(** Comparing the two slices compares the bytes position by position. *)
Lemma slices_agree e x : entry_wf e -> entry_wf x ->
  Z.max (fe_offset e) (fe_offset x) < Z.min (fend e) (fend x) ->
  let s := Z.max (fe_offset e) (fe_offset x) in
  let n := Z.min (fend e) (fend x) - s in
  (sub (fe_data e) (s - fe_offset e) n = sub (fe_data x) (s - fe_offset x) n <->
   forall i, covers e i -> covers x i -> at_pos e i = at_pos x i).
Proof.
  intros [? ?] [? ?] Hlt s n. unfold covers, at_pos. split.
  - intros Heq i He Hx.
    replace (i - fe_offset e) with ((s - fe_offset e) + (i - s)) by lia.
    replace (i - fe_offset x) with ((s - fe_offset x) + (i - s)) by lia.
    rewrite <- (byte_at_sub (fe_data e) _ n), <- (byte_at_sub (fe_data x) _ n) by ulia. by rewrite Heq.
  - intros Hi. apply list_eq_same_length with (n := Z.to_nat n).
    + apply length_sub; ulia.
    + apply length_sub; ulia.
    + intros k a b Hk Ha Hb. specialize (Hi (s + Z.of_nat k)).
      assert (byte_at (sub (fe_data e) (s - fe_offset e) n) (Z.of_nat k) = a) as Ha'
        by (unfold byte_at; by rewrite Nat2Z.id, Ha).
      assert (byte_at (sub (fe_data x) (s - fe_offset x) n) (Z.of_nat k) = b) as Hb'
        by (unfold byte_at; by rewrite Nat2Z.id, Hb).
      rewrite byte_at_sub in Ha', Hb' by ulia.
      rewrite <- Ha', <- Hb'.
      replace (s - fe_offset e + Z.of_nat k) with (s + Z.of_nat k - fe_offset e) by lia.
      replace (s - fe_offset x + Z.of_nat k) with (s + Z.of_nat k - fe_offset x) by lia.
      apply Hi; ulia.
Qed.
(* ===== verification/Fragment.v ===== *)
(** * IPv4 fragmentation ([fragment.rs], [fragment_payload])

    The fragmenting loop, and the end-to-end theorem: the fragments of a
    payload, parsed by the receiver and delivered in any order, come out of the
    reassembly buffer as the payload. *)

From S2P Require Import Prelude Bytes NetBytes Checksum Ipv4 Reassembly ReassemblyEntries ReassemblyState.

Section FragmentPayload.
Context {E : Type} (src_ip dst_ip : Ipv4Address) (protocol identification ttl : Z) (payload : bytes).

(** The body of the loop: the fragment at [offset] with [chunk_len] bytes. *)
Definition fragment_at (offset chunk_len : Z) : outcome E bytes :=
  let more_fragments := offset + chunk_len <? zlen payload in
  let frag_offset_blocks := as_u16 (offset / 8) in
  let total_length := as_u16 (IPV4_MIN_HEADER_LEN + chunk_len) in
  let flags_offset := Z.land frag_offset_blocks 0x1FFF in
  let flags_offset := if more_fragments then Z.lor flags_offset 0x2000 else flags_offset in
  let buf := [0x45] ++ [0x00] ++ u16_be total_length ++ u16_be identification ++ u16_be flags_offset
             ++ [ttl] ++ [protocol] ++ [0x00; 0x00] ++ ip_octets src_ip ++ ip_octets dst_ip in
  let? head := slice buf 0 IPV4_MIN_HEADER_LEN in
  let csum := compute_checksum head in
  let? buf := copy_range buf 10 12 (u16_be csum) in
  let? chunk := slice payload offset (offset + chunk_len) in
  Ok (buf ++ chunk).

(** [while offset < payload.len()], at most [fuel] times. *)
Fixpoint fragment_loop (fuel : nat) (max_payload offset : Z) : outcome E (list bytes) :=
  if offset <? zlen payload then
    match fuel with
    | O => Panic
    | S fuel' =>
        let remaining := zlen payload - offset in
        let chunk_len := Z.min remaining max_payload in
        let? frag := fragment_at offset chunk_len in
        let? rest := fragment_loop fuel' max_payload (offset + chunk_len) in
        Ok (frag :: rest)
    end
  else Ok [].
(* ===== verification/Congestion.v ===== *)
(** * Congestion control and round-trip estimation ([congestion.rs])

    [CongestionControl] with its slow-start, congestion-avoidance and
    fast-recovery arms on [u32] arithmetic, and the [f64] estimator of the
    retransmission timeout. *)

From S2P Require Import Prelude Bytes NetBytes Float64.

Inductive CongestionState : Type :=
| SlowStart
| CongestionAvoidance
| FastRecovery.
#[global] Instance CongestionState_eq_dec : EqDecision CongestionState.
Proof. solve_decision. Defined.

Record CongestionControl : Type := {
  cwnd : Z;
  ssthresh : Z;
  cc_mss : Z;
  dup_ack_count : Z;
  cc_state : CongestionState;
  in_flight : Z;
}.

Definition congestion_new {E} (mss : Z) : outcome E CongestionControl :=
  let? initial_cwnd := mul_u32 2 mss in
  Ok {| cwnd := initial_cwnd; ssthresh := 65535; cc_mss := mss; dup_ack_count := 0; cc_state := SlowStart; in_flight := 0 |}.

Definition on_ack (bytes_acked : Z) (c : CongestionControl) : CongestionControl :=
  let flight := if bytes_acked <=? in_flight c then in_flight c - bytes_acked else 0 in
  match cc_state c with
  | SlowStart =>
      let w := saturating_add_u32 (cwnd c) (Z.min bytes_acked (cc_mss c)) in
      {| cwnd := w; ssthresh := ssthresh c; cc_mss := cc_mss c; dup_ack_count := 0;
         cc_state := if ssthresh c <=? w then CongestionAvoidance else SlowStart; in_flight := flight |}
  | CongestionAvoidance =>
      let w := if 0 <? cwnd c then
                 let increment := as_u32 (cc_mss c * cc_mss c / cwnd c) in
                 saturating_add_u32 (cwnd c) (Z.max increment 1)
               else cwnd c in
      {| cwnd := w; ssthresh := ssthresh c; cc_mss := cc_mss c; dup_ack_count := 0;
         cc_state := CongestionAvoidance; in_flight := flight |}
  | FastRecovery =>
      {| cwnd := ssthresh c; ssthresh := ssthresh c; cc_mss := cc_mss c; dup_ack_count := 0;
         cc_state := CongestionAvoidance; in_flight := flight |}
  end.

(** [(self.cwnd / 2).max(2 * self.mss)] *)
Definition halved {E} (c : CongestionControl) : outcome E Z :=
  let? twice := mul_u32 2 (cc_mss c) in Ok (Z.max (cwnd c / 2) twice).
● ● ●
WHAT IS NEEDED |
Starting at the line with "by (unfold byte_at; by rewrite Nat2Z.id, Ha)." and ending at the line with "(** [while offset", print each line of the listing above exactly, with no other lines.

ANSWER TO THIS EXERCISE |
        by (unfold byte_at; by rewrite Nat2Z.id, Ha).
      assert (byte_at (sub (fe_data x) (s - fe_offset x) n) (Z.of_nat k) = b) as Hb'
        by (unfold byte_at; by rewrite Nat2Z.id, Hb).
      rewrite byte_at_sub in Ha', Hb' by ulia.
      rewrite <- Ha', <- Hb'.
      replace (s - fe_offset e + Z.of_nat k) with (s + Z.of_nat k - fe_offset e) by lia.
      replace (s - fe_offset x + Z.of_nat k) with (s + Z.of_nat k - fe_offset x) by lia.
      apply Hi; ulia.
Qed.
(* ===== verification/Fragment.v ===== *)
(** * IPv4 fragmentation ([fragment.rs], [fragment_payload])

    The fragmenting loop, and the end-to-end theorem: the fragments of a
    payload, parsed by the receiver and delivered in any order, come out of the
    reassembly buffer as the payload. *)

From S2P Require Import Prelude Bytes NetBytes Checksum Ipv4 Reassembly ReassemblyEntries ReassemblyState.

Section FragmentPayload.
Context {E : Type} (src_ip dst_ip : Ipv4Address) (protocol identification ttl : Z) (payload : bytes).

(** The body of the loop: the fragment at [offset] with [chunk_len] bytes. *)
Definition fragment_at (offset chunk_len : Z) : outcome E bytes :=
  let more_fragments := offset + chunk_len <? zlen payload in
  let frag_offset_blocks := as_u16 (offset / 8) in
  let total_length := as_u16 (IPV4_MIN_HEADER_LEN + chunk_len) in
  let flags_offset := Z.land frag_offset_blocks 0x1FFF in
  let flags_offset := if more_fragments then Z.lor flags_offset 0x2000 else flags_offset in
  let buf := [0x45] ++ [0x00] ++ u16_be total_length ++ u16_be identification ++ u16_be flags_offset
             ++ [ttl] ++ [protocol] ++ [0x00; 0x00] ++ ip_octets src_ip ++ ip_octets dst_ip in
  let? head := slice buf 0 IPV4_MIN_HEADER_LEN in
  let csum := compute_checksum head in
  let? buf := copy_range buf 10 12 (u16_be csum) in
  let? chunk := slice payload offset (offset + chunk_len) in
  Ok (buf ++ chunk).

(** [while offset < payload.len()], at most [fuel] times. *)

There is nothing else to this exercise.